Data to use section start

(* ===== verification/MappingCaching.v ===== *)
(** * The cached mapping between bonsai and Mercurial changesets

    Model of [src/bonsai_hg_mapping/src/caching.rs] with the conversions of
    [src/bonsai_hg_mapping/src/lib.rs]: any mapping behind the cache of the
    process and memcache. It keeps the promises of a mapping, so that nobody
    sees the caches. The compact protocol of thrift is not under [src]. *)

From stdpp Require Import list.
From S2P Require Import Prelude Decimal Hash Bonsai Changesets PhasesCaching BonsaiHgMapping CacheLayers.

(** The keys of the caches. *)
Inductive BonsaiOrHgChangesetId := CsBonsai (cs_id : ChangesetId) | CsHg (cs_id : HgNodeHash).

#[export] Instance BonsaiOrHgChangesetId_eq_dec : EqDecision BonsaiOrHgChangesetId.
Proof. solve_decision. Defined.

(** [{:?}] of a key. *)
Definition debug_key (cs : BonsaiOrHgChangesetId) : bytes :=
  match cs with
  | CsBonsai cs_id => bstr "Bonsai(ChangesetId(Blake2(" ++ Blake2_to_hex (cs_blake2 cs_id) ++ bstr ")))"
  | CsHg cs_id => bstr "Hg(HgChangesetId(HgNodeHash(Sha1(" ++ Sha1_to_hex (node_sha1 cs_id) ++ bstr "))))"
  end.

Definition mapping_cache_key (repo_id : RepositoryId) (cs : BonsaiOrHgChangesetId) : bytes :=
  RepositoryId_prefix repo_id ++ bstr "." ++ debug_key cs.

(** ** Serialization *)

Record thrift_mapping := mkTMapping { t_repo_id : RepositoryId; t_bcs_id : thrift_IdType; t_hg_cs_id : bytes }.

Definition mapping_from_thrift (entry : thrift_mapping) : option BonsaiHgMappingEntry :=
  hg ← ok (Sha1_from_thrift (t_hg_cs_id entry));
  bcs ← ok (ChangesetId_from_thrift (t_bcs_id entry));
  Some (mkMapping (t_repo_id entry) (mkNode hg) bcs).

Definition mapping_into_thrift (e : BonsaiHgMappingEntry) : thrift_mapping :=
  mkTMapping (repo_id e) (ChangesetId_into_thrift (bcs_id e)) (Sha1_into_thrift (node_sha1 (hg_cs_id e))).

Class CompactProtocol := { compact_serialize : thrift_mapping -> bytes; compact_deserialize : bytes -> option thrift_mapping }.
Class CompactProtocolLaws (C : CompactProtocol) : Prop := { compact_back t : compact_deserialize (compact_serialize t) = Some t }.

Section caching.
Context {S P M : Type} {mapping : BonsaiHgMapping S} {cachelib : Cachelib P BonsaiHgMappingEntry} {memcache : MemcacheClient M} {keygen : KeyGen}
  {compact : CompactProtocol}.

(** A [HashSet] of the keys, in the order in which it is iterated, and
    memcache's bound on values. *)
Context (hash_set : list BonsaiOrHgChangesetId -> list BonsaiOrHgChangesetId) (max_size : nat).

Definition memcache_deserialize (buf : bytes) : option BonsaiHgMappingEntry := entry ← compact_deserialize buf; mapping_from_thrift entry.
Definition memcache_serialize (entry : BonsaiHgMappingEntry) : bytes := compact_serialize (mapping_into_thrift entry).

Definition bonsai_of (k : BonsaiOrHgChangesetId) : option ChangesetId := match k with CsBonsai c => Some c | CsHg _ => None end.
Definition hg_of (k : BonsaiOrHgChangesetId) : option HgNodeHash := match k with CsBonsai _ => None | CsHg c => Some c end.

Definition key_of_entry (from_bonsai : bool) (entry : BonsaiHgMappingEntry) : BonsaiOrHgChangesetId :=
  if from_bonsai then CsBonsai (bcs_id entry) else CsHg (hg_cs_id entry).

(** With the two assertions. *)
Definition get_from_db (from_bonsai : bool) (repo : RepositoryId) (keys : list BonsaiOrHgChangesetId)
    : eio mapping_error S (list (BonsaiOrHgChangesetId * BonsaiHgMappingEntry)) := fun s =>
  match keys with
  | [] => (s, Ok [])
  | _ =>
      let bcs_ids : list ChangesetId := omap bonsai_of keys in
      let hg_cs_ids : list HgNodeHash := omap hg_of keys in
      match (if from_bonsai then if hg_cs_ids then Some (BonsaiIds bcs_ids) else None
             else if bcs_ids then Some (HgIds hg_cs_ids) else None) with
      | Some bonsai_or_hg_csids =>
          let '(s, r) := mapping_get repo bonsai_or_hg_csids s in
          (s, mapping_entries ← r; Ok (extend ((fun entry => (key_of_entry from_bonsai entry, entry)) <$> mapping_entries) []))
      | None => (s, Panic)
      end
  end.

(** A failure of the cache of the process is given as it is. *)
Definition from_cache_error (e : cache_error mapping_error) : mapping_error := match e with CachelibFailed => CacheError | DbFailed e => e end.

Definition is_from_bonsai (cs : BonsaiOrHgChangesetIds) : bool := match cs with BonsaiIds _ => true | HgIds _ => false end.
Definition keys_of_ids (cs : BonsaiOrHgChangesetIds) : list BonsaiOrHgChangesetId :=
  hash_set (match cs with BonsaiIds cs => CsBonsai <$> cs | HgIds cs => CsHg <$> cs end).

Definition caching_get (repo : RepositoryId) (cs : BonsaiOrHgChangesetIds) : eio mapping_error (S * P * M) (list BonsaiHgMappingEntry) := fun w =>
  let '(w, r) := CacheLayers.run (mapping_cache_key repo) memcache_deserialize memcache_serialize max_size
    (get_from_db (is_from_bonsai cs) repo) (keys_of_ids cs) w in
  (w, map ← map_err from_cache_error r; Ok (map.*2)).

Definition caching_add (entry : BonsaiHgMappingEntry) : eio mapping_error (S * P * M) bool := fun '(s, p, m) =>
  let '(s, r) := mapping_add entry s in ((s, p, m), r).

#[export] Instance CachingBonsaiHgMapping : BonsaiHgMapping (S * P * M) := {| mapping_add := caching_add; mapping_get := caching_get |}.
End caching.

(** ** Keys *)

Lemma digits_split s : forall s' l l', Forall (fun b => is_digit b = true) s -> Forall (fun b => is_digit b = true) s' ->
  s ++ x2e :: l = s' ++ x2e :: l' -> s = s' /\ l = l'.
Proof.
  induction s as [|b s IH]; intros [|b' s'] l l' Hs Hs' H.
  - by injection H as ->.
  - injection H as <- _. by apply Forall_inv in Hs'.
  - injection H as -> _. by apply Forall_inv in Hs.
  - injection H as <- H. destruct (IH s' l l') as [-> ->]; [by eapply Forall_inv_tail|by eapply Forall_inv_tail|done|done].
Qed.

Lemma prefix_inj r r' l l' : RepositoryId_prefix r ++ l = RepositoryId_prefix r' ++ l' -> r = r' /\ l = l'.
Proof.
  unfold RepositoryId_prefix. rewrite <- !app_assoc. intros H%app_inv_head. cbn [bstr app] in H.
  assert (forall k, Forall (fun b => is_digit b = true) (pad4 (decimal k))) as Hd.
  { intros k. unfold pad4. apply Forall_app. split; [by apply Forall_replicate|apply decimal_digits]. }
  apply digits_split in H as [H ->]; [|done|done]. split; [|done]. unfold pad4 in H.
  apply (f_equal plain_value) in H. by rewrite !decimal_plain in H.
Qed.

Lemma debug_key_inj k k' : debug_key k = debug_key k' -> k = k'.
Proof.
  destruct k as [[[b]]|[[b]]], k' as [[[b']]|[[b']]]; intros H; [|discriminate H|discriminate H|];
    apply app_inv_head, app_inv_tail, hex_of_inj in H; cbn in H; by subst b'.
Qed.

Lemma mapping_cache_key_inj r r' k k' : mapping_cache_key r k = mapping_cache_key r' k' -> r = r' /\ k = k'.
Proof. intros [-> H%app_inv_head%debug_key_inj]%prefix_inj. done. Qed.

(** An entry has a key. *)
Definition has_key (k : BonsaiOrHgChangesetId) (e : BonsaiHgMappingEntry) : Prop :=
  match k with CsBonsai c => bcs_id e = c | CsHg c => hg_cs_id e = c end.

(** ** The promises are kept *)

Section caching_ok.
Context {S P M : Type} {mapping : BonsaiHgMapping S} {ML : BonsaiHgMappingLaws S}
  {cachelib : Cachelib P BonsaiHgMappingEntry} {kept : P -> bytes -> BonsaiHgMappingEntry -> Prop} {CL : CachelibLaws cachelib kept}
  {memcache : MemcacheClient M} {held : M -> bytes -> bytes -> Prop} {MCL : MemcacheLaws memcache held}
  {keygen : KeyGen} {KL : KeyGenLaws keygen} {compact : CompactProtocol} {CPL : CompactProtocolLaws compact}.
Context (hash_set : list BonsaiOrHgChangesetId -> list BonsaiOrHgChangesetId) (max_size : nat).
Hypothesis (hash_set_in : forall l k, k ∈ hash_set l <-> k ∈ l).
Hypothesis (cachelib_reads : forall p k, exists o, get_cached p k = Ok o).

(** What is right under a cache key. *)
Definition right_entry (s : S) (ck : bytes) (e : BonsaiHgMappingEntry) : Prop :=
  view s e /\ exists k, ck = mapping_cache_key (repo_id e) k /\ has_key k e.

Data to use section end

◆ The task ◆
Search the lines above for the string "BonsaiIds", then show every one that has it.

◆ Output of the task ◆
      match (if from_bonsai then if hg_cs_ids then Some (BonsaiIds bcs_ids) else None
Definition is_from_bonsai (cs : BonsaiOrHgChangesetIds) : bool := match cs with BonsaiIds _ => true | HgIds _ => false end.
  hash_set (match cs with BonsaiIds cs => CsBonsai <$> cs | HgIds cs => CsHg <$> cs end).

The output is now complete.